§ **What the task requires**: Set out exactly, line by line, the stretch of data below that begins at the line containing "timer_changed : bool;" and ends at the line containing "Definition with_pid (z", with both ends kept.

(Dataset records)

(* ===== verification/Ueventd.v ===== *)
(** ueventd (src/features/runtime/src/ueventd): the daemon that watches the event
    queues of the early userspace and starts a worker for every queue with events.

    The daemon's static variables are the record [daemon]. The kernel objects it
    talks to are the record [world]: directories, inotify watches and their event
    queue, the boot-time clock and the timer. A directory is named by the tree it
    belongs to (the environment variables filterdir, timerdir, ueventdir, and the
    pause directory of the configuration) and its name inside it, "." for the tree
    itself. The watch list is a list, its first element the most recent one. *)

From Stdlib Require Import ZArith Ascii String Lia.
From stdpp Require Import base list strings gmap tactics numbers.
From S2P Require Import Prelude.

Open Scope Z_scope.
Open Scope cprog_scope.

(** ** Constants (ueventd.h, ueventd.c, sys/inotify.h) *)

Definition F_ROOT_DIR : Z := Z.shiftl 1 0.
Definition F_QUEUE_DIR : Z := Z.shiftl 1 1.
Definition F_PAUSE_DIR : Z := Z.shiftl 1 2.
Definition F_DIRTY : Z := Z.shiftl 1 3.
Definition F_PAUSED : Z := Z.shiftl 1 4.
Definition F_TIMER_ROOT : Z := Z.shiftl 1 5.
Definition F_TIMER_DIR : Z := Z.shiftl 1 6.

Definition IN_CLOSE_WRITE : Z := 8.
Definition IN_MOVED_TO : Z := 128.
Definition IN_CREATE : Z := 256.
Definition IN_DELETE : Z := 512.
Definition IN_DELETE_SELF : Z := 1024.
Definition IN_ONLYDIR : Z := 16777216.

Definition EV_PAUSE_MASK : Z := Z.lor (Z.lor IN_CREATE IN_DELETE) IN_ONLYDIR.
Definition EV_ROOT_MASK : Z := Z.lor IN_CREATE IN_ONLYDIR.
Definition EV_QUEUE_MASK : Z := Z.lor (Z.lor IN_CLOSE_WRITE IN_MOVED_TO) IN_DELETE_SELF.
Definition EV_TIMER_MASK : Z := Z.lor (Z.lor IN_CLOSE_WRITE IN_MOVED_TO) IN_DELETE_SELF.

Definition SIGCHLD : Z := 17.

Definition has (flags f : Z) : bool := negb (Z.land flags f =? 0).
Definition set_flag (flags f : Z) : Z := Z.lor flags f.
Definition clear_flag (flags f : Z) : Z := Z.land flags (Z.lnot f).

(** ** The kernel's side *)

Inductive place := Filter | Timer | Uevent | Pause.
Global Instance place_eq_dec : EqDecision place.
Proof. solve_decision. Defined.
Global Instance place_countable : Countable place.
Proof.
  refine (inj_countable' (fun p => match p with Filter => 0 | Timer => 1 | Uevent => 2 | Pause => 3 end)
    (fun n => match n with 0 => Filter | 1 => Timer | 2 => Uevent | _ => Pause end) _).
  by intros [].
Defined.

Abbreviation path := (place * string)%type.

Inductive dtype := DT_DIR | DT_REG | DT_OTHER.
Global Instance dtype_eq_dec : EqDecision dtype.
Proof. solve_decision. Defined.

Record dirent := { d_name : string; d_type : dtype }.
Record dirinfo := { d_ino : Z; d_entries : list dirent }.

Record inotify_event := { ev_wd : Z; ev_mask : Z; ev_name : string }.

Record kwatch := { k_wd : Z; k_ino : Z; k_mask : Z }.

Record world := {
  dirs : gmap path dirinfo;
  kwatches : list kwatch;
  next_wd : Z;
  next_ino : Z;
  inq : list inotify_event;
  now : Z;
  timer_value : Z;
}.

(** ** The daemon's side *)

Record watch := {
  q_flags : Z;
  q_watchfd : Z;
  q_parentfd : Z;
  q_ino : Z;
  q_pid : Z;
  q_name : string;
}.

Record daemon := {
  watch_list : list watch;
  pause_all : bool;
  dirty_queues : Z;
  timer_changed : bool;
  session : Z;
  pipe_write : Z;
}.

Record sys := { dm : daemon; wld : world }.

Definition with_flags (f : Z) (p : watch) : watch :=
  {| q_flags := f; q_watchfd := q_watchfd p; q_parentfd := q_parentfd p; q_ino := q_ino p;
     q_pid := q_pid p; q_name := q_name p |}.
Definition with_pid (z : Z) (p : watch) : watch :=
  {| q_flags := q_flags p; q_watchfd := q_watchfd p; q_parentfd := q_parentfd p; q_ino := q_ino p;
     q_pid := z; q_name := q_name p |}.

Definition set_list (l : list watch) (d : daemon) : daemon :=
  {| watch_list := l; pause_all := pause_all d; dirty_queues := dirty_queues d;
     timer_changed := timer_changed d; session := session d; pipe_write := pipe_write d |}.
Definition set_dirty_queues (n : Z) (d : daemon) : daemon :=
  {| watch_list := watch_list d; pause_all := pause_all d; dirty_queues := n;
     timer_changed := timer_changed d; session := session d; pipe_write := pipe_write d |}.
Definition set_timer_changed (b : bool) (d : daemon) : daemon :=
  {| watch_list := watch_list d; pause_all := pause_all d; dirty_queues := dirty_queues d;
     timer_changed := b; session := session d; pipe_write := pipe_write d |}.
Definition set_pause_all (b : bool) (d : daemon) : daemon :=
  {| watch_list := watch_list d; pause_all := b; dirty_queues := dirty_queues d;
     timer_changed := timer_changed d; session := session d; pipe_write := pipe_write d |}.
Definition set_session (n : Z) (d : daemon) : daemon :=
  {| watch_list := watch_list d; pause_all := pause_all d; dirty_queues := dirty_queues d;
     timer_changed := timer_changed d; session := n; pipe_write := pipe_write d |}.

Definition on_daemon (f : daemon -> daemon) (s : sys) : sys := {| dm := f (dm s); wld := wld s |}.
Definition on_world (f : world -> world) (s : sys) : sys := {| dm := dm s; wld := f (wld s) |}.

Definition set_dirs (m : gmap path dirinfo) (w : world) : world :=
  {| dirs := m; kwatches := kwatches w; next_wd := next_wd w; next_ino := next_ino w; inq := inq w;
     now := now w; timer_value := timer_value w |}.

(** The kernel reports an event on an inode to the watch it has, if the watch asks
    for it. *)
Definition notify (ino mask : Z) (nm : string) (w : world) : world :=
  {| dirs := dirs w; kwatches := kwatches w; next_wd := next_wd w; next_ino := next_ino w;
     inq := inq w ++
       map (fun k => {| ev_wd := k_wd k; ev_mask := mask; ev_name := nm |})
         (List.filter (fun k => (k_ino k =? ino) && has (k_mask k) mask) (kwatches w));
     now := now w; timer_value := timer_value w |}.

(** inotify_add_watch with IN_MASK_CREATE: EEXIST when the inode is watched. *)
Inductive add_result := AddOk (wd : Z) | AddExists | AddError.

Definition inotify_add_watch (p : path) (mask : Z) (w : world) : add_result * world :=
  match dirs w !! p with
  | None => (AddError, w)
  | Some d =>
      if existsb (fun k => k_ino k =? d_ino d) (kwatches w) then (AddExists, w)
      else (AddOk (next_wd w),
            {| dirs := dirs w;
               kwatches := kwatches w ++ [{| k_wd := next_wd w; k_ino := d_ino d; k_mask := mask |}];
               next_wd := next_wd w + 1; next_ino := next_ino w; inq := inq w; now := now w;
               timer_value := timer_value w |})
  end.

Definition inotify_rm_watch (wd : Z) (w : world) : world :=
  {| dirs := dirs w; kwatches := List.filter (fun k => negb (k_wd k =? wd)) (kwatches w);
     next_wd := next_wd w; next_ino := next_ino w; inq := inq w; now := now w;
     timer_value := timer_value w |}.

(** ** path.c *)

Definition first_char_dot (s : string) : bool :=
  match s with String c _ => if decide (c = "."%char) then true else false | EmptyString => false end.

Definition is_dot_dir (e : dirent) : bool :=
  bool_decide (d_type e = DT_DIR) && (bool_decide (d_name e = "."%string) || bool_decide (d_name e = ".."%string)).

(** opendir and readdir of a whole directory; a failure is fatal. *)
Definition xreaddir (p : path) (w : world) : out (list dirent) :=
  match dirs w !! p with
  | None => Die EXIT_FAILURE "opendir"
  | Some d => Ret (d_entries d)
  end.

Definition empty_directory (p : path) (w : world) : out bool :=
  let! l := xreaddir p w in
  Ret (forallb (fun e => first_char_dot (d_name e)) l).

(** ** ueventd.c *)

Definition add_queue_dir (p : path) (mask : Z) (s : sys) : Z * sys :=
  match inotify_add_watch p mask (wld s) with
  | (AddOk wd, w) => (wd, {| dm := dm s; wld := w |})
  | (AddExists, w) => (-128, {| dm := dm s; wld := w |})
  | (AddError, w) => (-1, {| dm := dm s; wld := w |})
  end.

§ **Output of the exercise**:
  timer_changed : bool;
  session : Z;
  pipe_write : Z;
}.

Record sys := { dm : daemon; wld : world }.

Definition with_flags (f : Z) (p : watch) : watch :=
  {| q_flags := f; q_watchfd := q_watchfd p; q_parentfd := q_parentfd p; q_ino := q_ino p;
     q_pid := q_pid p; q_name := q_name p |}.
Definition with_pid (z : Z) (p : watch) : watch :=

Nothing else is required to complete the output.